BookmarkSubscribeRSS Feed
🔒 This topic is solved and locked. Need further help from the community? Please sign in and ask a new question.
LL5
Pyrite | Level 9 LL5
Pyrite | Level 9

Hi, I need to load several tables from SAS (on unix) to a database on MS SQL Server. The upload time is very long which takes more than 4 hours to load about 870 thousand rows. Some of my tables have more than 3 million rows which takes 18 hours. 

 

I have two questions: 1) Why it takes so long to load data from SAS (on unix) to MS SQL server? More importantly 2) What would be the ways to improve the load time?  

 

I realized bulkload is not available in unix and I tried compress = Yes in the data step but it seems to not work well either. I need to improve the processing time and appericated for any advices. Below are the codes and the logs. 

 

LIBNAME db ODBC UID=&sqluid PWD=&sqlpwd DSN=WH SCHEMA=Inv_info ; /* this is the database on SQL server*/

LIBNAME me '/Shared/Inv1/users/tom/monthly/'; /* my own user folder which contains all the tables to be loaded into SQL server*/

 

DATA DB.wh_inv1;
SET ME.wh_inv1_test;
RUN;

 

 

NOTE: Libref ME was successfully assigned as follows:
Engine: V9
Physical Name: /Shared/Inv1/users/tom/monthly
24 LIBNAME db ODBC UID=&sqluid PWD=&sqlpwd DSN=WH SCHEMA=Inv_info ;
NOTE: Libref DB was successfully assigned as follows:
Engine: ODBC
Physical Name: WH


NOTE: SAS variable labels, formats, and lengths are not written to DBMS tables.
NOTE: There were 871607 observations read from the data set ME.wh_inv1_test.
NOTE: The data set DB.wh_inv1 has 871607 observations and 5 variables.
NOTE: DATA statement used (Total process time):
real time 4:25:42.61
cpu time 2:05.47

1 ACCEPTED SOLUTION

Accepted Solutions
Quentin
Super User

From UNIX I thought the SQLSRV engine was the standard to use.  It could be faster than the generic ODBC engine.

 

Also could could play with the INSERTBUFF option.

 

It's possible that it's faster to insert records into an existing table.  I usually create a table with 0 records, then use PROC APPEND to add to it.  

 

Also consider the networking involved.  That is, if you database server is far from the SAS server, you can spend a lot of time just passing data over the wire.

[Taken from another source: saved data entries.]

(* ===== verification/VmSpace.v ===== *)
(** * The address space of a process in the previous kernel

    Models [legacy/src/vm]: the table of allocations of an address space,
    [mmap], [munmap], [mprotect] and [mname], the main stack and the system
    calls.  The calls of the host are recorded in the order in which they are
    made, newest first, and their results are parameters ([Host]); the code
    for Unix is the one that is modelled. *)
From S2P Require Import Prelude BTree Env.

Module VmSpace.
Import Env.
Local Open Scope list_scope.

Definition VIRTUAL_PAGE_SIZE : Z := 0x4000.

(** ** Protections and mapping flags ([mod.rs]) *)

Definition CPU_READ : Z := 0x1.
Definition CPU_WRITE : Z := 0x2.
Definition CPU_EXEC : Z := 0x4.
Definition CPU_MASK : Z := 0x7.
Definition GPU_READ : Z := 0x10.
Definition GPU_WRITE : Z := 0x20.
Definition GPU_MASK : Z := 0x30.
(** [Protections::all()]. *)
Definition prot_all : Z := 0x37.

Definition MAP_PRIVATE : Z := 0x2.
Definition MAP_FIXED : Z := 0x10.
Definition MAP_VOID : Z := 0x100.
Definition MAP_STACK : Z := 0x400.
Definition MAP_ANON : Z := 0x1000.
Definition MAP_GUARD : Z := 0x2000.
Definition UNK2 : Z := 0x10000.
Definition UNK3 : Z := 0x100000.
Definition UNK1 : Z := 0x200000.

(** [contains], [intersects] and [remove] of the [bitflags] crate. *)
Definition contains (flags f : Z) : bool := Z.land flags f =? f.
Definition intersects (flags f : Z) : bool := negb (Z.land flags f =? 0).
Definition remove (flags f : Z) : Z := Z.land flags (Z.lnot f).

(** [PROT_NONE] and the other protections of the host, and [into_host]. *)
Definition PROT_NONE : Z := 0.
Definition PROT_READ : Z := 1.
Definition PROT_WRITE : Z := 2.
Definition PROT_EXEC : Z := 4.
Definition into_host (p : Z) : Z :=
  let host := PROT_NONE in
  let host := if contains p CPU_READ then Z.lor host PROT_READ else host in
  let host := if contains p CPU_WRITE then Z.lor host PROT_WRITE else host in
  if contains p CPU_EXEC then Z.lor host PROT_EXEC else host.

(** ** The host *)

(** The calls that have an effect outside the address space. *)
Inductive call :=
  | CReserve (addr len : Z) (* [mmap] of [Memory::new], and where it put the memory *)
  | CCommit (addr len prot : Z) (* [mmap] with [MAP_FIXED] *)
  | CProtect (addr len prot : Z) (* [mprotect] *)
  | CSetName (addr len : Z) (name : str) (* [prctl] *)
  | CUnmap (addr len : Z) (* [munmap] *)
  | CClearFpop. (* [VThread::set_fpop(None)] *)

Inductive io_error := OutOfMemory | OtherError.

(** What the host answers, given the calls so far. *)
Record Host := MkHost {
  h_page_size : Z;
  h_reserve : list call -> Z -> Z -> outcome io_error Z;
  h_commit : list call -> Z -> Z -> Z -> option io_error;
  h_protect : list call -> Z -> Z -> Z -> option io_error;
  h_unmap : list call -> Z -> Z -> option io_error
}.

(** [CString::new]: the name has no NUL. *)
Definition cstring (name : str) : option str := if bool_decide (0 ∈ name) then None else Some name.

(** ** Storage ([storage.rs]) *)

(** [Memory]; [m_id] tells apart the objects behind different [Arc]s. *)
Record Memory := Mem { m_id : nat; m_addr : Z; m_len : Z }.

#[export] Instance Memory_eq_dec : EqDecision Memory.
Proof. solve_decision. Defined.

(** [Alloc]. *)
Record Alloc := MkAlloc {
  addr : Z;
  len : Z;
  prot : Z;
  name : str;
  storage : Memory
}.
Definition end_ (a : Alloc) : Z := addr a + len a.

Definition set_len (a : Alloc) (l : Z) : Alloc := MkAlloc (addr a) l (prot a) (name a) (storage a).
Definition set_prot (a : Alloc) (p : Z) : Alloc := MkAlloc (addr a) (len a) p (name a) (storage a).
Definition set_name (a : Alloc) (n : str) : Alloc := MkAlloc (addr a) (len a) (prot a) n (storage a).
(** A part of an allocation. *)
Definition part (a : Alloc) (p l : Z) : Alloc := MkAlloc p l (prot a) (name a) (storage a).

(** [AppStack]. *)
Record AppStack := MkStack { guard : Z; stack_start : Z; stack_len : Z; stack_prot : Z }.
Definition stack_new : AppStack := MkStack 0 0 0x200000 (Z.lor CPU_READ CPU_WRITE).

(** [VPages]. *)
Record VPages := Pages { ptr : Z; pages_len : Z }.

Record t := Space {
  allocation_granularity : Z;
  allocations : list (Z * Alloc);
  stack : AppStack;
  calls : list call
}.

Definition set_allocs (s : t) (m : list (Z * Alloc)) (c : list call) : t :=
  Space (allocation_granularity s) m (stack s) c.

Inductive MmapError := NonNegativeFd | NonZeroOffset | InvalidOffset | NoMem (n : Z).
Inductive MunmapError := UUnalignedAddr | UZeroLen.
Inductive MemoryUpdateError := UnalignedAddr | ZeroLen | InvalidAddr | UnmappedAddr (a : Z).
Inductive MemoryManagerError :=
  | UnsupportedPageSize
  | StackAllocationFailed (e : MmapError)
  | GuardStackFailed (e : MemoryUpdateError).

(** [ptr.add(n)]: debug builds check that the address does not overflow. *)
Definition ptr_add {E} (p n : Z) : outcome E Z := uadd p n.

Definition align_virtual_page {E} (p : Z) : outcome E Z :=
  if p mod VIRTUAL_PAGE_SIZE =? 0 then Ok p
  else ptr_add p (VIRTUAL_PAGE_SIZE - p mod VIRTUAL_PAGE_SIZE).

(** ** The iterator ([iter.rs]) *)

(** [map.range(..=addr).next_back()]. *)
Definition last_le (m : list (Z * Alloc)) (p : Z) : option (Z * Alloc) :=
  last (List.filter (fun e => e.1 <=? p) m).

(** [StartFromMut::new]: the entries before the iterator, and those that it
    yields. *)
Definition start_from (m : list (Z * Alloc)) (p : Z) : list (Z * Alloc) * list (Z * Alloc) :=
  match last_le m p with
  | None => (m, [])
  | Some (_, first) =>
      if end_ first <=? p then (m, [])
      else (List.filter (fun e => e.1 <? addr first) m, List.filter (fun e => addr first <=? e.1) m)
  end.

Section host.
Variable H : Host.

(** ** Unmapping *)

(** [Storage::decommit] and the panic when it fails. *)
Definition decommit {E} (c : list call) (p l : Z) : outcome E (list call) :=
  match h_protect H c p l PROT_NONE with
  | None => Ok (CProtect p l PROT_NONE :: c)
  | Some _ => Panic (PExplicit "Failed to decommit memory")
  end.

(** The body of the loop of [munmap]: the entry after it, what it adds and
    what it removes. *)
Definition munmap_one (p e : Z) (c : list call) (info : Alloc)
  : outcome MunmapError (Alloc * list Alloc * list Z * list call) :=
  if addr info <? p then
    let remain := end_ info - p in
    let '(adds, n) :=
      if e <? end_ info then ([part info e (end_ info - e)], e - p) else ([], remain) in
    c ← decommit c p n;
    Ok (set_len info (len info - remain), adds, [], c)
  else if e <? end_ info then
    let n := e - addr info in
    c ← decommit c (addr info) n;
    Ok (info, [part info e (len info - n)], [addr info], c)
  else
    c ← decommit c (addr info) (len info);
    Ok (info, [], [addr info], c).

Fixpoint munmap_loop (p e : Z) (c : list call) (l : list (Z * Alloc))
  : outcome MunmapError (list (Z * Alloc) * list Alloc * list Z * list call) :=
  match l with
  | [] => Ok ([], [], [], c)
  | (k, info) :: l' =>
      if e <=? addr info then Ok (l, [], [], c)
      else
        '(info, adds, removes, c) ← munmap_one p e c info;
        '(l', adds', removes', c) ← munmap_loop p e c l';
        Ok ((k, info) :: l', adds ++ adds', removes ++ removes', c)
  end.

(** [allocs.insert] of every allocation, which must be new. *)
Fixpoint insert_all {E} (bug : panic) (adds : list Alloc) (m : list (Z * Alloc)) : outcome E (list (Z * Alloc)) :=
  match adds with
  | [] => Ok m
  | a :: adds =>
      if bt_get (addr a) m is Some _ then Panic bug else insert_all bug adds (bt_insert (addr a) a m)
  end.

(** [Memory::drop]. *)
Definition drop_memory {E} (c : list call) (s : Memory) : outcome E (list call) :=
  match h_unmap H c (m_addr s) (m_len s) with
  | None => Ok (CUnmap (m_addr s) (m_len s) :: c)
  | Some _ => Panic (PExplicit "Failed to unmap")
  end.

BASUG is hosting free webinars Next up: Mark Keintz presenting History Carried Forward, Future Carried Back: Mixing Time Series of Differing Frequencies on May 8. Register now at the Boston Area SAS Users Group event page: https://www.basug.org/events.

View solution in original post

13 REPLIES 13
Quentin
Super User

From UNIX I thought the SQLSRV engine was the standard to use.  It could be faster than the generic ODBC engine.

 

Also could could play with the INSERTBUFF option.

 

It's possible that it's faster to insert records into an existing table.  I usually create a table with 0 records, then use PROC APPEND to add to it.  

 

Also consider the networking involved.  That is, if you database server is far from the SAS server, you can spend a lot of time just passing data over the wire.

BASUG is hosting free webinars Next up: Mark Keintz presenting History Carried Forward, Future Carried Back: Mixing Time Series of Differing Frequencies on May 8. Register now at the Boston Area SAS Users Group event page: https://www.basug.org/events.
LL5
Pyrite | Level 9 LL5
Pyrite | Level 9

Thanks Quentin, creating an empty table then use proc append, is it something like below?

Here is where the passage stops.